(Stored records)

========================================

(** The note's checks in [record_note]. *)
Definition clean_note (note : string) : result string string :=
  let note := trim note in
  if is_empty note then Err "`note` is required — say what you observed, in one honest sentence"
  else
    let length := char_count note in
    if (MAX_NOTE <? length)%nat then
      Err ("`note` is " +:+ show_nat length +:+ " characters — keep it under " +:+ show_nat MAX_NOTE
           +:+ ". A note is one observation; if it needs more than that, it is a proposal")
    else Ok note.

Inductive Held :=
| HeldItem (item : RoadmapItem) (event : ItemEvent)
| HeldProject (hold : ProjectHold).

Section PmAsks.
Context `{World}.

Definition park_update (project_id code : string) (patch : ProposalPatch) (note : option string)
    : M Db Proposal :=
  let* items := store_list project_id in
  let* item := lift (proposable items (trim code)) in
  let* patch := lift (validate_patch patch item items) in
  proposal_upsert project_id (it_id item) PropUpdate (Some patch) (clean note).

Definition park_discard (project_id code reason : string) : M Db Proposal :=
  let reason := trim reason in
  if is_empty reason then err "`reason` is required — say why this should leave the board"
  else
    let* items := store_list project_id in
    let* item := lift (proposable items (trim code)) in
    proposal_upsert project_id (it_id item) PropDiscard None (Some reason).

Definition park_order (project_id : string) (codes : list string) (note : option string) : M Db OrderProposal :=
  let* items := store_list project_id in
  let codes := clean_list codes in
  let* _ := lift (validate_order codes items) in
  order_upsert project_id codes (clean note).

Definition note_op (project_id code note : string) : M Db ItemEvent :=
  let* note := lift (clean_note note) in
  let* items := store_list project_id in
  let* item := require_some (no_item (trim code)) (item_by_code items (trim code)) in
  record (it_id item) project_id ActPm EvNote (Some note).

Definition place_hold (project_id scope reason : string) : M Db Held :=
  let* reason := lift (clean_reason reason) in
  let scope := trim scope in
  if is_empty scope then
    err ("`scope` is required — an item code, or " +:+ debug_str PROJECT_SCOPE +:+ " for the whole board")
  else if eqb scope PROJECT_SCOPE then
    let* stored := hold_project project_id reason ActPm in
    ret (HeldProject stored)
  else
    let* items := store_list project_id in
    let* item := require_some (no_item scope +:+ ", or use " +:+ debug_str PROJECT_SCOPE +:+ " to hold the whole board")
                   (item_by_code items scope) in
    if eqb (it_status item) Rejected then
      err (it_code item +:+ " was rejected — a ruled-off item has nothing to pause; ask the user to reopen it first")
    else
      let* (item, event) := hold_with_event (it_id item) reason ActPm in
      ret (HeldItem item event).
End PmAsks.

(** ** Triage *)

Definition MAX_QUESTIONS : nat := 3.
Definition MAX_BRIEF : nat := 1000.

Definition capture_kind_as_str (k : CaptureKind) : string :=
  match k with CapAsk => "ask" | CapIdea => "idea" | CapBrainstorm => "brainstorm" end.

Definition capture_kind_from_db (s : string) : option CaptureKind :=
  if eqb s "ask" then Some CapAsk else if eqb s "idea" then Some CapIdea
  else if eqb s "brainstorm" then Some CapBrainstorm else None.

========================================

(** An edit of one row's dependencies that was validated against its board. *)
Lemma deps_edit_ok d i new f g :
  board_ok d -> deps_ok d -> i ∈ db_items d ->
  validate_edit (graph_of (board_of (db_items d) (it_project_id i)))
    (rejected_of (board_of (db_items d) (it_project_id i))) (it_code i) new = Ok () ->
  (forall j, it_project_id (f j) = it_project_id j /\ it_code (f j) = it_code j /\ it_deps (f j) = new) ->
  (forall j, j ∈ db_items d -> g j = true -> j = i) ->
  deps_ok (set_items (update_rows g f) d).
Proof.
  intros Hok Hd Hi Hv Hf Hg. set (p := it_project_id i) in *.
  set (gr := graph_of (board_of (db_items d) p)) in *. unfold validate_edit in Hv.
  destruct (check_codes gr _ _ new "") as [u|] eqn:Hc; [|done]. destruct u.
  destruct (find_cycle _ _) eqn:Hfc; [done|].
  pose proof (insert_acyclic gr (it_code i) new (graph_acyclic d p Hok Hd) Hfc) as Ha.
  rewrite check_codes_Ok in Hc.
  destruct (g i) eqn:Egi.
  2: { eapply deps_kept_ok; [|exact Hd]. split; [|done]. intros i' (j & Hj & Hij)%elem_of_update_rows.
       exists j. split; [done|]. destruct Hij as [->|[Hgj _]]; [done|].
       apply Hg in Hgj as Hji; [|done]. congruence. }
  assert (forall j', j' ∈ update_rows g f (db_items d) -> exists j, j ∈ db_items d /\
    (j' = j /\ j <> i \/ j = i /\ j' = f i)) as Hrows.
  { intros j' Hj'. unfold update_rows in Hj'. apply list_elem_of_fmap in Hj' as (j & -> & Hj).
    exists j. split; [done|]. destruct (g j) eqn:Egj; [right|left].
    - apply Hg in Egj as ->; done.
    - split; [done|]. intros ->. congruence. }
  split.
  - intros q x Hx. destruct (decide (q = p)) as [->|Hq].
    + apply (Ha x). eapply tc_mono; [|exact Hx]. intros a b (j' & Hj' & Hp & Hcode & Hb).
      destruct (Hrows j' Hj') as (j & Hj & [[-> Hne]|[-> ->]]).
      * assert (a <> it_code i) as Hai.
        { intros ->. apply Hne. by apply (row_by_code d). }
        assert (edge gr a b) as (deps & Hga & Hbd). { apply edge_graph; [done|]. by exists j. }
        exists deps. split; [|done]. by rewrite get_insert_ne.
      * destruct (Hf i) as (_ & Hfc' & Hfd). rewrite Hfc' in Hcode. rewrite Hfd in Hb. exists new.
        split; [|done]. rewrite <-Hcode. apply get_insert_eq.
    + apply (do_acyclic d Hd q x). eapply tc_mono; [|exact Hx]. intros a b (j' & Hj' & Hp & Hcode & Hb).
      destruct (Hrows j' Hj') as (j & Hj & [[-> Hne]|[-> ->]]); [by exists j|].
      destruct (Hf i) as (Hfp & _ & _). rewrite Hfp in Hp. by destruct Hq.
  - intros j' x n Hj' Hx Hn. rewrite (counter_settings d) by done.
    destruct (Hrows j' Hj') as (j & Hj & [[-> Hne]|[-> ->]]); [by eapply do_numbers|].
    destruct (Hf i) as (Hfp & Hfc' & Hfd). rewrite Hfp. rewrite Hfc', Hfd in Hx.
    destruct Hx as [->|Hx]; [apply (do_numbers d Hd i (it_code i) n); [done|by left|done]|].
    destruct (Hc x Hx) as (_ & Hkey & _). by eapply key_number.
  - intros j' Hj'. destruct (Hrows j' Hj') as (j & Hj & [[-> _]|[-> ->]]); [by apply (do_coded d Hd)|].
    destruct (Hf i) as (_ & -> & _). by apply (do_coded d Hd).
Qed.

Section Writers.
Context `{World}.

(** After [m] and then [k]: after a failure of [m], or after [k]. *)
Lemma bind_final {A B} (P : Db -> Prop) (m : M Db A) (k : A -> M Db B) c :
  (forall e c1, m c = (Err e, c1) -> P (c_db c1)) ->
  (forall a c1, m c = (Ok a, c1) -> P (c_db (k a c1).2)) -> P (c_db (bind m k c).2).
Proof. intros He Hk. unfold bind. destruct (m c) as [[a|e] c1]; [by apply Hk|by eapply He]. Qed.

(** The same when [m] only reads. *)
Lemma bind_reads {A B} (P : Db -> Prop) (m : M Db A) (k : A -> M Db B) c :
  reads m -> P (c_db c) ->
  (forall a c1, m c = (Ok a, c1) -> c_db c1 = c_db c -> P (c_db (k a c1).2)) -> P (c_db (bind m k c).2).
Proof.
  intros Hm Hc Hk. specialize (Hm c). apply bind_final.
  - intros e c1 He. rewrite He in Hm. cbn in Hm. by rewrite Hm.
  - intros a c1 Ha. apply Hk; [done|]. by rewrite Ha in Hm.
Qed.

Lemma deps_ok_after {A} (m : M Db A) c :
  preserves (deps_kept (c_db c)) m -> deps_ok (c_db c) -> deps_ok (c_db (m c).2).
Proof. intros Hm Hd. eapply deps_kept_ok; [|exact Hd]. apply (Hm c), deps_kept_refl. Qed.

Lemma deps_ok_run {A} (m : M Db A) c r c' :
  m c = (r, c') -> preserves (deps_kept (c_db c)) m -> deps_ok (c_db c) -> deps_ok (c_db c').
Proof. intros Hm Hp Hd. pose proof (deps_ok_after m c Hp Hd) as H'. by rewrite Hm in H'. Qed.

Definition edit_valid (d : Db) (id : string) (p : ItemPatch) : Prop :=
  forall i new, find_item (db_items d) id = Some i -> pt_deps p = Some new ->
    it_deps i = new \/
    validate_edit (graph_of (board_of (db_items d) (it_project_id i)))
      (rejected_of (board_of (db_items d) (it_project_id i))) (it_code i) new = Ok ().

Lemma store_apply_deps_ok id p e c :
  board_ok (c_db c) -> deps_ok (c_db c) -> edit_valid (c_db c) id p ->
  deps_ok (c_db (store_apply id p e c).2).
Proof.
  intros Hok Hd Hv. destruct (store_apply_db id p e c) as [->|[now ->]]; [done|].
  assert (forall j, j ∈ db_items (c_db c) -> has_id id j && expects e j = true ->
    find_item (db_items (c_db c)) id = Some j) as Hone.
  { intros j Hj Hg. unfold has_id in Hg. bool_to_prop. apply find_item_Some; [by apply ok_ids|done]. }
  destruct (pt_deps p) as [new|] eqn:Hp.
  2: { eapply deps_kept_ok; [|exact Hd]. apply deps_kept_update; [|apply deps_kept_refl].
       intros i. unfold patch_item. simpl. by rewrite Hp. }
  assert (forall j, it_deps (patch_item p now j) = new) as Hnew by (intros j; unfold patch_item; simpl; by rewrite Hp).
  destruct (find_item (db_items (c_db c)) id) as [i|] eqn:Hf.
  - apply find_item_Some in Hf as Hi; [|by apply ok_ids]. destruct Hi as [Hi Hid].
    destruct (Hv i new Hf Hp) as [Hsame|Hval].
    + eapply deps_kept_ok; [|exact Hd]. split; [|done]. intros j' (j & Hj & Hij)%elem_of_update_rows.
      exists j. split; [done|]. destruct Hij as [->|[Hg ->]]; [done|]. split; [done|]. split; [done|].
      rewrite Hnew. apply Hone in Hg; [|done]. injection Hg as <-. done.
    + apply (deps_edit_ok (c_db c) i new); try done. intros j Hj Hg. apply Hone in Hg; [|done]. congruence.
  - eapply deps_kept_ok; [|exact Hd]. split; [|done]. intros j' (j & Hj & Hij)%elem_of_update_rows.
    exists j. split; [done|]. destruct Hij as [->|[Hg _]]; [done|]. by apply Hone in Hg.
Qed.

========================================

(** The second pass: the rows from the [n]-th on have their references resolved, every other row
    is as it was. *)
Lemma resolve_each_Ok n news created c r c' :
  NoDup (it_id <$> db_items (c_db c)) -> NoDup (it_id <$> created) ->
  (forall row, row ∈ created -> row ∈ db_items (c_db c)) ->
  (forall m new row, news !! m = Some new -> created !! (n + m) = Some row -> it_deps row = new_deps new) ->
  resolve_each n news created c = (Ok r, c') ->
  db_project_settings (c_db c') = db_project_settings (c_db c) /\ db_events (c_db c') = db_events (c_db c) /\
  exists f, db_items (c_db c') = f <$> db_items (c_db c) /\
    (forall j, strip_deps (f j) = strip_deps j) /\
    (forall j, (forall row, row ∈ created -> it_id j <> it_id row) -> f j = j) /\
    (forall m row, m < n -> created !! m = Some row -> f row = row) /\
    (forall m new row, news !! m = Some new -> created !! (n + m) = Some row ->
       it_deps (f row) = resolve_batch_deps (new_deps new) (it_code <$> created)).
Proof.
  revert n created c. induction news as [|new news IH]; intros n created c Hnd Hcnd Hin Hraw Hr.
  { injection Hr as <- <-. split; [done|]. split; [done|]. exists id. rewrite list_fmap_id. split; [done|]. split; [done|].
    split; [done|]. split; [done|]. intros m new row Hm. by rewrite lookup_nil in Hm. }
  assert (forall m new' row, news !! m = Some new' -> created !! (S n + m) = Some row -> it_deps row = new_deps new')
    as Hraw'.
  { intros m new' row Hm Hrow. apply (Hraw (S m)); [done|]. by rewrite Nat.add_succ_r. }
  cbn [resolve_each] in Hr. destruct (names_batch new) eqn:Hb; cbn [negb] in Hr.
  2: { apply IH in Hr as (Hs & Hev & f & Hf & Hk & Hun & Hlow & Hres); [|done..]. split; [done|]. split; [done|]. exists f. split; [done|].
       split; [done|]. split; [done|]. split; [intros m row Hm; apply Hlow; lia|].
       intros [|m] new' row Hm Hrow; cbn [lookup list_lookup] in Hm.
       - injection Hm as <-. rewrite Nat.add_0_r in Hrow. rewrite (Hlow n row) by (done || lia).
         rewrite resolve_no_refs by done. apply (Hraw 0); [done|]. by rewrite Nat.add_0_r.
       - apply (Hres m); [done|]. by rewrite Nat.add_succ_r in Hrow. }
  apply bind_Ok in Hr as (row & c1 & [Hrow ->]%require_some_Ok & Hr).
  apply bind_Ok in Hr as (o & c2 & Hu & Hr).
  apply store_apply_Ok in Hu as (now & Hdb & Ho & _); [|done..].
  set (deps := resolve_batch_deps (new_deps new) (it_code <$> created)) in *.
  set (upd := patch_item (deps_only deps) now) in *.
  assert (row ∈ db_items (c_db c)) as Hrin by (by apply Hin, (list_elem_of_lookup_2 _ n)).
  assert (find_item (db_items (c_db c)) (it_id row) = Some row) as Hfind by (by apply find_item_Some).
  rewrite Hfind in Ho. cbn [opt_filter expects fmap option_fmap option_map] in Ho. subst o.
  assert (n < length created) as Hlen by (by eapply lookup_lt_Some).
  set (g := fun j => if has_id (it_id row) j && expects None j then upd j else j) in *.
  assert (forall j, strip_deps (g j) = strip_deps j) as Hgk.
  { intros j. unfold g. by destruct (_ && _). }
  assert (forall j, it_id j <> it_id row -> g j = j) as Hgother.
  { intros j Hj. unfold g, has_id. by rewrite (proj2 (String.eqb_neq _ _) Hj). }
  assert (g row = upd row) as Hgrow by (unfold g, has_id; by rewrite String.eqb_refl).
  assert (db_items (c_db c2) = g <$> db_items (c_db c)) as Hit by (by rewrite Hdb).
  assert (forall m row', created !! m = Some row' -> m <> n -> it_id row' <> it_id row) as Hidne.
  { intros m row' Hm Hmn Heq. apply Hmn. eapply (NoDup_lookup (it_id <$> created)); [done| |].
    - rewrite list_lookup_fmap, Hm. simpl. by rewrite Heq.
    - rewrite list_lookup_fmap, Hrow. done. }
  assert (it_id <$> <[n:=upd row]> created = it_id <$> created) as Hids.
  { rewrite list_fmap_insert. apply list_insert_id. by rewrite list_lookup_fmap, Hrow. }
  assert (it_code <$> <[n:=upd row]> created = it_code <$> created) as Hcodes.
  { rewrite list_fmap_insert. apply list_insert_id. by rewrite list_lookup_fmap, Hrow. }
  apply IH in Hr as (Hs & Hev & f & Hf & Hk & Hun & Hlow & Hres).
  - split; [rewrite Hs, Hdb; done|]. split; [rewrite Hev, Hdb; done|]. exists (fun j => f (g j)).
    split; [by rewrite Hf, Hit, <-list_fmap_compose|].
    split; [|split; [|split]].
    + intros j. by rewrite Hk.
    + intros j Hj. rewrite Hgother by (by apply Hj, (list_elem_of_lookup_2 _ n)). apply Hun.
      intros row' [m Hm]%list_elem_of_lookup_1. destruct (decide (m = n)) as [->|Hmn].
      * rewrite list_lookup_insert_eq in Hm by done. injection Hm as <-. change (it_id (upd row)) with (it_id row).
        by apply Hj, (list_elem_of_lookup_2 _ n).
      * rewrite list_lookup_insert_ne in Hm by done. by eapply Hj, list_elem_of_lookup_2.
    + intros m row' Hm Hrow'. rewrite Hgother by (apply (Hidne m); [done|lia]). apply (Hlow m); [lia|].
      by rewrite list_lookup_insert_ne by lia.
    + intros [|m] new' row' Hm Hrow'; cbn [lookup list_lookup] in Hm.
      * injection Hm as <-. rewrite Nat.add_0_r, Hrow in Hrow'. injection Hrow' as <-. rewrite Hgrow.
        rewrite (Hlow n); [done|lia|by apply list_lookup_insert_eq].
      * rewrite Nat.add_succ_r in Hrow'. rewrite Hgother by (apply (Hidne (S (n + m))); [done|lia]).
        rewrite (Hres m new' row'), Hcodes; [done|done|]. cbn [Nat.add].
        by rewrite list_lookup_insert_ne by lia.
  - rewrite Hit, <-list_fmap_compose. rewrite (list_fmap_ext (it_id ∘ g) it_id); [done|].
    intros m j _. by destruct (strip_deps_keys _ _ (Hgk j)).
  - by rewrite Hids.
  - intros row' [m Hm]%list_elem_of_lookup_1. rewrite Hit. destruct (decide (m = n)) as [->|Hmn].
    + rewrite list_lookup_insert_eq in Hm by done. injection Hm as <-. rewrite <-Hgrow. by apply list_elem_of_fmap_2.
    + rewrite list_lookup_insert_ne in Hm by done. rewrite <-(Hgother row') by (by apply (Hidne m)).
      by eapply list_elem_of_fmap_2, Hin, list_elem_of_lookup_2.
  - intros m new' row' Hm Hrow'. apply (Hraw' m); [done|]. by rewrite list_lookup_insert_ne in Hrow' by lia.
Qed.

========================================

**Activity:** All lines above that contain the word "required" are to be copied.

**Completed task:**
  if is_empty note then Err "`note` is required — say what you observed, in one honest sentence"
  if is_empty reason then err "`reason` is required — say why this should leave the board"
    err ("`scope` is required — an item code, or " +:+ debug_str PROJECT_SCOPE +:+ " for the whole board")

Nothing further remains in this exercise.